Listen to your customers
Listening to customers is important, but there’s much more you need to do.
“To understand our customers we do need to listen to them, and through qualitative research we can explore their hopes and aspirations and fears, their satisfactions and dissatisfactions,” says Hugh.
You can listen to customers by asking questions: How was the service? Would you recommend us? Will you come back? But none of the answers will explain the full story.
“You need not just research but a broader understanding of the stories of people’s lives, the mistakes they make, and what they dream. Having a background and deeper understanding of what people are like enriches the research,” Hugh says.
“And the best place to find that is in fiction. Good fiction – powerful, evocative fiction – uncovers a particular variety of truth that somehow slips past the filters of conscious or rational thought.”
Fiction shows you diverse personalities
Good fiction gives you unique access to the interior life and worldview of a person, the character, who is completely different from you or people you are likely to meet.

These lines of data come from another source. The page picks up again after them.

(** ** The trie as a map from paths to slots *)

Definition at_ (T : trie) (p : list Z) (j : nat) (s : iSlot) : Prop :=
  exists ss, T !! p = Some ss /\ ss !! j = Some s.

Record trie_ok (T : trie) (m : gmap Z Z) : Prop := {
  t_len p ss : T !! p = Some ss -> length ss = 4%nat;
  t_depth p ss : T !! p = Some ss -> (1 <= length p <= 11)%nat;
  t_closed p b : p <> [] -> is_Some (T !! (p ++ [b])) -> is_Some (T !! p) /\ 0 <= b < 8;
  t_suffix p ss j k s s' : T !! p = Some ss -> ss !! j = Some s -> ss !! k = Some s' ->
    (j <= k)%nat -> tag s = iEmpty -> tag s' = iEmpty;
  t_place p j s : at_ T p j s -> live_tag (tag s) -> p = level (tag s) (pred (length p));
  t_uniq p j s p' j' s' : at_ T p j s -> at_ T p' j' s' -> tag s = tag s' -> live_tag (tag s) -> p = p' /\ j = j';
  t_map t v : m !! t = Some v <-> live_tag t /\ exists p j, at_ T p j (mkISlot t v)
}.

(** Nodes that have children are full. *)
Definition full_parents (T : trie) : Prop :=
  forall p b j s, is_Some (T !! (p ++ [b])) -> at_ T p j s -> live_tag (tag s).

(** *** Looking up *)

Lemma level_Some T m t p j s : trie_ok T m -> at_ T p j s -> tag s = t -> live_tag t ->
  exists k, (k <= 10)%nat /\ p = level t k /\ forall k', (k' <= k)%nat -> is_Some (T !! level t k').
Proof.
  intros H Hat <- Hl. pose proof (t_place _ _ H _ _ _ Hat Hl) as Ep. destruct Hat as (ss & Hp & _).
  pose proof (t_depth _ _ H _ _ Hp) as Hd. exists (pred (length p)). split; [lia|]. split; [done|].
  set (k := pred (length p)) in *. clearbody k. clear Hd. revert Hp. rewrite Ep. clear Ep. revert ss.
  induction k as [|k IH]; intros ss Hp k' Hk'.
  - replace k' with 0%nat by lia. by exists ss.
  - destruct (decide (k' = S k)) as [->|]; [by exists ss|].
    rewrite level_S in Hp. destruct (t_closed _ _ H (level (tag s) k) (branch (tag s) (B + iBits * Z.of_nat k))) as [[ss' Hss] _];
      [done|by eexists|]. apply (IH ss' Hss). lia.
Qed.

(** The first slot on the path of a tag that satisfies [P]: level, position, contents. *)
Section seek.
Context (P : iSlot -> Prop) `{P_dec : forall s, Decision (P s)}.

Fixpoint seek (T : trie) (t : Z) (k fuel : nat) : option (nat * nat * iSlot) :=
  match fuel with
  | O => None
  | S fuel =>
    match T !! level t k with
    | None => None
    | Some ss => match list_find P ss with
                 | Some (j, s) => Some (k, j, s)
                 | None => seek T t (S k) fuel
                 end
    end
  end.

Lemma seek_Some T t k fuel k0 j s : seek T t k fuel = Some (k0, j, s) -> at_ T (level t k0) j s /\ P s.
Proof.
  revert k. induction fuel as [|fuel IH]; intros k Hs; [done|]. cbn [seek] in Hs.
  destruct (T !! level t k) as [ss|] eqn:Hss; [|done].
  destruct (list_find P ss) as [[j' s']|] eqn:E; [|by apply IH in Hs].
  injection Hs as <- <- <-. apply list_find_Some in E as (? & ? & _). split; [by exists ss|done].
Qed.

Lemma seek_None T m t k fuel k0 j s : trie_ok T m -> live_tag t -> tag s = t -> seek T t k fuel = None ->
  (k <= k0)%nat -> (k0 < k + fuel)%nat -> at_ T (level t k0) j s -> ~ P s.
Proof.
  intros H Hl Ht. revert k. induction fuel as [|fuel IH]; intros k Hs Hk Hf Ha; [lia|]. cbn [seek] in Hs.
  destruct (level_Some T m t _ j s H Ha Ht Hl) as (k1 & _ & E1 & Hpre).
  assert (k1 = k0) as -> by (apply (f_equal length) in E1; rewrite !level_length in E1; lia).
  destruct (Hpre k ltac:(lia)) as [ss Hss]. rewrite Hss in Hs.
  destruct (list_find P ss) as [[? ?]|] eqn:E; [done|]. apply list_find_None in E.
  destruct (decide (k0 = k)) as [->|Hne]; [|apply (IH (S k) Hs); [lia|lia|done]].
  destruct Ha as (ss' & Hss' & Hj). assert (ss' = ss) as -> by congruence. by apply (Forall_lookup_1 _ _ _ _ E Hj).
Qed.

(** Looking for entries of one tag decides on the abstract map. *)
Lemma seek_spec T m t : trie_ok T m -> live_tag t -> (forall s, P s -> tag s = t) ->
  match seek T t 0 11 with
  | Some (k, j, s) => tag s = t /\ P s /\ m !! t = Some (val s) /\ at_ T (level t k) j s
  | None => forall v, m !! t = Some v -> ~ P (mkISlot t v)
  end.
Proof.
  intros H Hl HP. destruct (seek T t 0 11) as [[[k j] s]|] eqn:E.
  - apply seek_Some in E as [Ha Hs]. pose proof (HP s Hs) as Ht. split; [done|]. split; [done|]. split; [|done].
    apply (t_map _ _ H). split; [done|]. exists (level t k), j. subst t. by destruct s.
  - intros v Hm. apply (t_map _ _ H) in Hm as (_ & q & j & Ha).
    destruct (level_Some T m t q j _ H Ha eq_refl Hl) as (k0 & Hk0 & -> & _).
    by apply (seek_None T m t 0 11 k0 j (mkISlot t v) H Hl eq_refl E); [lia|lia|].
Qed.
End seek.

(** *** Writing one slot *)

Lemma at_write T p ss j s1 q k s : T !! p = Some ss -> (j < length ss)%nat ->
  at_ (<[p:=<[j:=s1]> ss]> T) q k s <-> (q = p /\ k = j /\ s = s1) \/ (~ (q = p /\ k = j) /\ at_ T q k s).
Proof.
  intros Hp Hj. unfold at_. destruct (decide (q = p)) as [->|Hq].
  - rewrite lookup_insert_eq. destruct (decide (k = j)) as [->|Hk].
    + split.
      * intros (ss' & [= <-] & Hs). rewrite list_lookup_insert_eq in Hs by done. left. by injection Hs as <-.
      * intros [(_ & _ & ->)|[[] _]]; [|done]. eexists. split; [done|]. by apply list_lookup_insert_eq.
    + split.
      * intros (ss' & [= <-] & Hs). rewrite list_lookup_insert_ne in Hs by done. right. split; [tauto|]. by exists ss.
      * intros [(_ & C & _)|[_ (ss' & E & Hs)]]; [done|]. eexists. split; [done|].
        rewrite list_lookup_insert_ne by done. congruence.
  - rewrite lookup_insert_ne by done. split; [intros H; right; by split; [tauto|]|].
    by intros [(C & _)|[_ H]].
Qed.
Lemma mem_alloc now x L T F : mem_ok x L T F -> next (pool x) < 2 ^ 32 - 1 ->
  exists p c n, alloc now (pool x) = Ret (p, c) /\ mem_ok (set_pool x p) L T (c :: F) /\
    nodes p !! Z.to_nat c = Some n /\ blank n /\ next p <= next (pool x) + 1.
Proof.
  intros H Hn. unfold alloc.
  assert (exists p c n, Ret (bump (pool x)) = Ret (p, c) /\ mem_ok (set_pool x p) L T (c :: F) /\
    nodes p !! Z.to_nat c = Some n /\ blank n /\ next p <= next (pool x) + 1) as Hbump.
  { pose proof (mem_bump x L T F H Hn) as Hb. destruct (bump (pool x)) as [p c]. destruct Hb as (Hm & Hz & Hx).
    exists p, c, zero_node. split; [done|]. split; [done|]. split; [done|]. split; [done|lia]. }
  destruct (Z.ltb_spec (readyHd (pool x)) (Z.of_nat (length (ready (pool x))))) as [Hlt|_]; [|exact Hbump].
  pose proof (k_hd _ _ _ _ H) as Hhd.
  destruct (lookup_lt_is_Some_2 (ready (pool x)) (Z.to_nat (readyHd (pool x)))) as [c Hc]; [lia|].
  rewrite (go_index_Z _ _ c) by (lia || done). cbn [obind].
  assert (waiting (pool x) = c :: drop (Z.to_nat (readyHd (pool x) + 1)) (ready (pool x))) as Ew.
  { unfold waiting. rewrite (drop_S _ c) by done. do 2 f_equal. lia. }
  destruct (limbo_node _ _ _ _ c H) as [n Hnode]; [rewrite Ew; apply elem_of_app; right; by left|].
  destruct (k_free _ _ _ _ H c ltac:(rewrite Ew; apply elem_of_app; right; by left)) as [Hr Hout].
  unfold node. rewrite (go_index_Z _ _ n) by (lia || done). cbn [obind].
  destruct (_ <=? _); [|exact Hbump].
  set (p := mkPool (nodes (pool x)) (next (pool x)) (ready (pool x)) (readyHd (pool x) + 1)).
  exists (set_node p c (resetNode n)), c, (resetNode n). split; [done|].
  assert (F ++ waiting (pool x) ≡ₚ (c :: F) ++ waiting p) as HP.
  { rewrite Ew. cbn. by rewrite Permutation_middle. }
  assert (mem_ok (set_pool x p) L T (c :: F)) as Hm.
  { constructor; cbn [pool set_pool shards shardMask shardBits p nodes next ready readyHd]; try apply H; [lia|..].
    - rewrite <- HP. apply H.
    - intros i Hi. apply (k_free _ _ _ _ H). by rewrite HP. }
  split; [apply (mem_limbo _ _ _ _ c (resetNode n) Hm); by left|].
  split; [cbn; apply list_lookup_insert_eq; by eapply lookup_lt_Some|]. split; [done|]. cbn. lia.
Qed.

(** *** Linking a child *)

Lemma kids_insert L p b c q : 0 <= b < 8 ->
  kids (<[p ++ [b]:=c]> L) q = if decide (q = p) then <[Z.to_nat b:=c]> (kids L p) else kids L q.
Proof.
  intros Hb. apply list_eq. intros j. destruct (decide (j < 8)%nat) as [Hj|Hj].
  2:{ rewrite !lookup_ge_None_2; [done|..]; [destruct (decide (q = p))|]; rewrite ?length_insert; unfold kids;
        rewrite ?length_fmap, ?length_seqZ; lia. }
  assert (forall M r, kids M r !! j = Some (default 0 (M !! (r ++ [Z.of_nat j])))) as Hk.
  { intros M r. unfold kids. rewrite list_lookup_fmap, lookup_seqZ_lt by lia. done. }
  rewrite Hk. destruct (decide (q = p)) as [->|Hne].
  - destruct (decide (Z.to_nat b = j)) as [<-|Hbj].
    + rewrite list_lookup_insert_eq by (unfold kids; rewrite length_fmap, length_seqZ; lia).
      rewrite Z2Nat.id by lia. by rewrite lookup_insert_eq.
    + rewrite list_lookup_insert_ne by done. rewrite Hk, lookup_insert_ne; [done|].
      intros E. apply app_inj_tail in E as [_ E]. lia.
  - rewrite Hk, lookup_insert_ne; [done|]. intros E. by apply app_inj_tail in E as [<- _].
Qed.

Lemma kids_none (L : gmap (list Z) Z) p : (forall b, L !! (p ++ [b]) = None) -> kids L p = replicate 8 0.
Proof.
  intros Hn. transitivity ((fun _ : Z => 0) <$> seqZ 0 8); [|reflexivity].
  apply list_fmap_ext. intros j b _. by rewrite Hn.
Qed.

Lemma mem_link x L T F p i b c ni nc : mem_ok x L T (c :: F) -> p <> [] -> L !! p = Some i ->
  nodes (pool x) !! Z.to_nat i = Some ni -> nodes (pool x) !! Z.to_nat c = Some nc ->
  h2_ok nc -> children nc = replicate 8 0 -> 0 <= b < 8 -> L !! (p ++ [b]) = None ->
  (forall b', L !! ((p ++ [b]) ++ [b']) = None) ->
  mem_ok (set_pool x (set_node (pool x) i (set_child ni b c))) (<[p ++ [b]:=c]> L) (<[p ++ [b]:=slots nc]> T) F.
Proof.
  intros H Hne Hp Hni Hnc Hh Hcc Hb Hnone Hleaf. pose proof (k_range _ _ _ _ H _ _ Hp) as Hr.
  destruct (k_free _ _ _ _ H c ltac:(by left)) as [Hrc Hout].
  assert (i <> c) as Hic by (intros ->; by apply (Hout p)).
  assert (forall s, [s] <> p ++ [b]) as Hroot by (intros s E; destruct p as [|? [|]]; done).
  constructor; cbn [pool set_pool shards shardMask shardBits set_node set_nodes nodes next ready readyHd]; try apply H.
  - intros s Hs. destruct (k_shards _ _ _ _ H s Hs) as (r & ? & ?). exists r. rewrite lookup_insert_ne by done. done.
  - intros r Hrin. destruct (k_roots _ _ _ _ H r Hrin) as [s ?]. exists s. by rewrite lookup_insert_ne by done.
  - intros q i' Hq. rewrite kids_insert by done. destruct (decide (q = p ++ [b])) as [->|Hqb].
    + rewrite lookup_insert_eq in Hq. injection Hq as <-. exists nc. rewrite lookup_insert_eq, list_lookup_insert_ne by lia.
      split; [done|]. split; [done|]. split; [done|].
      destruct (decide _) as [E|]; [apply (f_equal length) in E; rewrite length_app in E; cbn in E; lia|].
      by rewrite kids_none.
    + rewrite lookup_insert_ne in Hq by done. rewrite lookup_insert_ne by done. destruct (decide (q = p)) as [->|Hqp].
      * assert (i' = i) as -> by congruence. destruct (k_node _ _ _ _ H _ _ Hp) as (n & Hn & HT & Hhn & Hc).
        assert (n = ni) as -> by congruence. eexists. rewrite list_lookup_insert_eq by (by eapply lookup_lt_Some).
        split; [done|]. split; [done|]. split; [done|]. cbn [set_child children]. by rewrite Hc.
      * assert (i' <> i) by (intros ->; apply Hqp; by eapply (k_inj _ _ _ _ H)). pose proof (k_range _ _ _ _ H _ _ Hq).
        rewrite list_lookup_insert_ne by lia. by apply (k_node _ _ _ _ H).
  - intros q. destruct (decide (q = p ++ [b])) as [->|]; [rewrite !lookup_insert_eq; by eexists|].
    rewrite !lookup_insert_ne by done. apply (k_dom _ _ _ _ H).
  - intros q i' Hq. destruct (decide (q = p ++ [b])) as [->|]; [rewrite lookup_insert_eq in Hq; by injection Hq as <-|].
    rewrite lookup_insert_ne in Hq by done. by apply (k_range _ _ _ _ H q).
  - intros q q' j Hq Hq'. destruct (decide (q = p ++ [b])) as [->|], (decide (q' = p ++ [b])) as [->|]; [done|..].
    + rewrite lookup_insert_eq in Hq. rewrite lookup_insert_ne in Hq' by done. injection Hq as <-. by destruct (Hout q').
    + rewrite lookup_insert_eq in Hq'. rewrite lookup_insert_ne in Hq by done. injection Hq' as <-. by destruct (Hout q).
    + rewrite lookup_insert_ne in Hq, Hq' by done. by eapply (k_inj _ _ _ _ H).
  - rewrite length_insert. apply H.
  - intros j n0 Hj Hn0. rewrite list_lookup_insert_ne in Hn0 by lia. by apply (k_fresh _ _ _ _ H j).
  - pose proof (k_nodup _ _ _ _ H) as Hnd. cbn in Hnd. by apply NoDup_cons in Hnd as [_ ?].
  - intros j Hj. destruct (k_free _ _ _ _ H j ltac:(cbn; by right)) as [Hrj Hj']. split; [done|]. intros q Hq.
    destruct (decide (q = p ++ [b])) as [->|]; [|rewrite lookup_insert_ne in Hq by done; by apply (Hj' q)].
    rewrite lookup_insert_eq in Hq. injection Hq as <-.
    pose proof (k_nodup _ _ _ _ H) as Hnd. cbn in Hnd. by apply NoDup_cons in Hnd as [? _].
Qed.

(** *** Detaching the children of a node *)

Abbreviation nonzero := (base.filter (fun c => c <> iNullChild)).

Lemma detached_elem x L T F p i : mem_ok x L T F -> i ∈ nonzero (kids L p) -> exists b, L !! (p ++ [b]) = Some i.
Proof.
  intros H Hi. apply list_elem_of_filter in Hi as [Hne Hi]. unfold kids in Hi.
  apply list_elem_of_fmap in Hi as (b & -> & _). exists b. destruct (L !! (p ++ [b])); [done|by destruct Hne].
Qed.

Lemma detached_nodup x L T F p : mem_ok x L T F -> NoDup (nonzero (kids L p)).
Proof.
  intros H. unfold kids. generalize (NoDup_seqZ 0 8). generalize (seqZ 0 8). induction 1 as [|b bs Hb Hnd IH]; [constructor|].
  cbn [fmap list_fmap]. rewrite filter_cons. destruct (decide _) as [Hne|]; [|done]. constructor; [|done].
  intros C. apply list_elem_of_filter in C as [_ C]. apply list_elem_of_fmap in C as (b' & E & Hb').
  destruct (L !! (p ++ [b])) as [i|] eqn:E1; [|by destruct Hne]. destruct (L !! (p ++ [b'])) as [i'|] eqn:E2; cbn in E, Hne; [|done].
  subst i'. pose proof (k_inj _ _ _ _ H _ _ _ E1 E2) as Ep. apply app_inj_tail in Ep as [_ ->]. done.
Qed.

Lemma kids_prune L p q : (forall b b', L !! ((p ++ [b]) ++ [b']) = None) ->
  kids (prune p L) q = if decide (q = p) then replicate 8 0 else kids L q.
Proof.
  intros Hleaf. destruct (decide (q = p)) as [->|Hne].
  - apply kids_none. intros b. rewrite prune_lookup. by rewrite decide_True by apply child_of_app.
  - unfold kids. apply list_fmap_ext. intros j b _. rewrite prune_lookup. rewrite decide_False; [done|].
    intros C. apply child_of_inv in C as [b' E]. by apply app_inj_tail in E as [<- _].
Qed.

Lemma mem_detach x L T F p i n n' : mem_ok x L T F -> p <> [] -> L !! p = Some i ->
  nodes (pool x) !! Z.to_nat i = Some n -> (forall b b', L !! ((p ++ [b]) ++ [b']) = None) ->
  h2_ok n' -> children n' = replicate 8 0 ->
  mem_ok (set_pool x (set_node (pool x) i n')) (prune p L) (<[p:=slots n']> (prune p T)) (F ++ nonzero (children n)).
Proof.
  intros H Hne Hp Hn Hleaf Hh Hc. pose proof (k_range _ _ _ _ H _ _ Hp) as Hr.
  assert (children n = kids L p) as Ek by (destruct (k_node _ _ _ _ H _ _ Hp) as (n0 & ? & _ & _ & <-); congruence).
  rewrite Ek. assert (forall q j, prune p L !! q = Some j -> L !! q = Some j /\ ~ child_of p q) as Hpr.
  { intros q j Hq. rewrite prune_lookup in Hq. by destruct (decide (child_of p q)). }
  assert (forall s, ~ child_of p [s]) as Hroot by (intros s [E _]; destruct p; cbn in E; [done|lia]).
  constructor; cbn [pool set_pool shards shardMask shardBits set_node set_nodes nodes next ready readyHd]; try apply H.
  - intros s Hs. destruct (k_shards _ _ _ _ H s Hs) as (r & ? & ?). exists r. rewrite prune_lookup. by rewrite decide_False by done.
  - intros r Hrin. destruct (k_roots _ _ _ _ H r Hrin) as [s ?]. exists s. rewrite prune_lookup. by rewrite decide_False by done.
  - intros q i' Hq. rewrite kids_prune by done. apply Hpr in Hq as [Hq Hnc]. destruct (decide (q = p)) as [->|Hqp].
    + assert (i' = i) as -> by congruence. exists n'. rewrite lookup_insert_eq, list_lookup_insert_eq by (by eapply lookup_lt_Some).
      done.
    + assert (i' <> i) by (intros ->; apply Hqp; by eapply (k_inj _ _ _ _ H)). pose proof (k_range _ _ _ _ H _ _ Hq).
      rewrite list_lookup_insert_ne, lookup_insert_ne, prune_lookup by (done || lia). rewrite decide_False by done.
      by apply (k_node _ _ _ _ H).
  - intros q Hq. rewrite prune_lookup. destruct (decide (q = p)) as [->|Hqp].
    + rewrite decide_False by apply not_child_self. by rewrite Hp.
    + rewrite lookup_insert_ne, prune_lookup in Hq by done. destruct (decide (child_of p q)); [by destruct Hq|].
      by apply (k_dom _ _ _ _ H).
  - intros q j Hq. apply Hpr in Hq as [Hq _]. by apply (k_range _ _ _ _ H q).
  - intros q q' j Hq Hq'. apply Hpr in Hq as [Hq _], Hq' as [Hq' _]. by eapply (k_inj _ _ _ _ H).
  - rewrite length_insert. apply H.
  - intros j n0 Hj Hn0. rewrite list_lookup_insert_ne in Hn0 by lia. by apply (k_fresh _ _ _ _ H j).
  - rewrite (Permutation_app_comm F), <- app_assoc. apply NoDup_app. split; [by eapply detached_nodup|]. split; [|apply H].
    intros j Hj C. destruct (detached_elem _ _ _ _ _ _ H Hj) as [b Hb]. by apply (proj2 (k_free _ _ _ _ H j C) (p ++ [b])).
  - intros j Hj. rewrite (Permutation_app_comm F), <- app_assoc in Hj. apply elem_of_app in Hj as [Hj|Hj].
    + destruct (detached_elem _ _ _ _ _ _ H Hj) as [b Hb]. split; [by apply (k_range _ _ _ _ H _ _ Hb)|].
      intros q Hq. apply Hpr in Hq as [Hq Hnc]. apply Hnc. rewrite (k_inj _ _ _ _ H _ _ _ Hq Hb). apply child_of_app.
    + destruct (k_free _ _ _ _ H j Hj) as [? Hout]. split; [done|]. intros q Hq. apply Hpr in Hq as [Hq _]. by apply (Hout q).
Qed.
(* ===== verification/Cache.v ===== *)
(** * The in-memory cache

    [internal/cache/regions.go], [cache_manager.go], [clock.go], [backend.go]
    and the rest of [cache_types.go] and [hash.go].  Values live in regions,
    one per size class and lifetime tier: arrays of fixed-size slots that are
    written round robin.  Two indices (CacheIndex.v) map the tag of a key to
    the place of its latest value.

    A slot is its header and the bytes behind it; a byte offset [physOff] names
    the slot [physOff / stride], every offset handed out being a multiple of
    the stride.  Operations run one at a time (a write holds the region's
    lock); [now] is the second the coarse clock shows, [ns] the nanosecond the
    index reads for the grace period of its nodes.

    The hash of [hash/maphash] and the persistent backend are parameters. *)

From S2P Require Import Prelude Bytes OpBuffer CacheIndex.

Local Open Scope Z_scope.
Local Open Scope rah_scope.

(** ** Slots (cache_types.go) *)

Definition EntryHeaderSize : Z := 16.

Record EntryHeader : Type := mkHeader {
  Expiry : Z;
  Gen : Z;
  KeyMid : Z;
  h_TenantID : Z;
  ValueLen : Z;
  XSlotPtrB : list Z
}.

Record SlabSlot : Type := mkSlot { hdr : EntryHeader; data : byte_string }.

Definition zero_header : EntryHeader := mkHeader 0 0 0 0 0 (replicate 6 0).

Definition ExpTrunc (unixSec : Z) : Z := Z.land (Z.shiftr unixSec 5) 4095.
Definition ExpTruncExpired (trunc nowSec : Z) : bool := trunc <? Z.land (Z.shiftr nowSec 5) 4095.

Definition xSlotPtrTo6 (p : Z) : list Z :=
  [u8 p; u8 (Z.shiftr p 8); u8 (Z.shiftr p 16); u8 (Z.shiftr p 24); u8 (Z.shiftr p 32); u8 (Z.shiftr p 40)].

Definition xSlotPtrFrom6 (b : list Z) : Z := from_le b.

(** ** Regions (regions.go) *)

Definition reallocGrowThreshold : Z := 70.
Definition defaultShrinkThreshold : Z := 10.

(** [(total + 7) &^ 7] *)
Definition regionStride (sizeClass : Z) : Z := Z.ldiff (u32 (u32 (EntryHeaderSize + sizeClass) + 7)) 7.

Record overwrittenEntry : Type := mkOld { o_tenantID : Z; o_valueLen : Z; o_slotPtr : Z }.

Record Region : Type := mkRegion {
  buf : list SlabSlot;
  count : Z;
  stride : Z;
  ttlSeconds : Z;
  writeSlot : Z;
  maxCount : Z;
  minCount : Z
}.

(** [make([]byte, n * stride)] *)
Definition zero_slot (stride : Z) : SlabSlot := mkSlot zero_header (replicate (Z.to_nat (stride - EntryHeaderSize)) 0).
Definition make_buf (n stride : Z) : list SlabSlot := replicate (Z.to_nat n) (zero_slot stride).

Definition initialSlots : Z := 64.

Definition NewRegion (ttl stride maxSlots : Z) : outcome Region :=
  if stride =? 0 then Panic
  else
    let maxSlots := if maxSlots =? 0 then Z.shiftl 4 20 / stride else maxSlots in
    let maxSlots := if maxSlots <? initialSlots then initialSlots else maxSlots in
    Ret (mkRegion (make_buf initialSlots stride) initialSlots stride ttl 0 maxSlots initialSlots).
Lemma geo c : (c < length classes)%nat -> geometry (cap c) (st c).
Proof using HC.
  intros Hc. pose proof (class_size_bounds c Hc) as Hs. pose proof (regionStride_bounds _ Hs) as Hst. pose proof (f_mem HC).
  unfold cap_of. set (S := regionStride (class_size c)) in *. set (N := zlen (list_prod classes tiers)).
  assert (0 < N) as HN by (unfold N; rewrite length_prod; pose proof (f_classes HC); pose proof (f_tiers HC); nia).
  assert (0 <= mem / N <= mem) as HM.
  { split; [by apply Z.div_pos; lia|]. apply Z.div_le_upper_bound; nia. }
  constructor; [lia|lia|].
  assert (2 ^ 22 / S * S <= 2 ^ 22) by (rewrite Z.mul_comm; apply Z.mul_div_le; lia).
  assert (mem / N / S * S <= mem / N) by (rewrite Z.mul_comm; apply Z.mul_div_le; lia).
  destruct (Z.eqb_spec (mem / N / S) 0); apply Z.max_case_strong; intros; nia.
Qed.

Lemma cap_pos c : 64 <= cap c.
Proof using. unfold cap_of. lia. Qed.

(** ** Tags *)

Lemma in_K k : k ∈ K -> key_ok k.
Proof using HU. intros Hk. by apply (proj1 (Forall_forall _ _) (u_keys HU)). Qed.

Lemma tiny_in_K k : k ∈ K -> lane k = false -> tiny_key k.1 k.2.
Proof using HU. intros Hk Hl. destruct (in_K k Hk) as [[? ?] _]. done. Qed.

“The most convincing characters in any work of literary fiction will be facets of the author’s own personality. The very process that gives fiction its authenticity demands that bits of the author’s psyche that come out of hiding to express themselves through impersonation,” he says.
Reading fiction can help you understand people’s contradictions, their dilemmas, why they might sometimes do the opposite of what they say they will do.
Understand your customers from the inside-out
When people say they don’t bother reading fiction because it’s all made up, they are missing the essence of what fiction is about. Because fiction explores the inner life of characters, it offers a chance to come closer to understand what your customers are thinking.
“Fiction is closer to reality than autobiography or historical texts. You can have the most vivid descriptions of 18th century London, or whatever it is, but it’s not until you move into fiction that the material springs directly from the imagination and comes closer to the reality of the human condition,” says Hugh.
And ultimately, this is what meeting the needs of your customers is all about.
Non-fiction books look at a subject from the outside, in an analytical and objective way, Hugh says, whereas fiction explores human experience from the inside-out, offering new possibilities and insights for understanding people.
“Many of us intuitively attach more significance to the subjective truth, the interior truth, the truth as we see it from our own point of view. That kind of truth touches nerves in us,” says Hugh.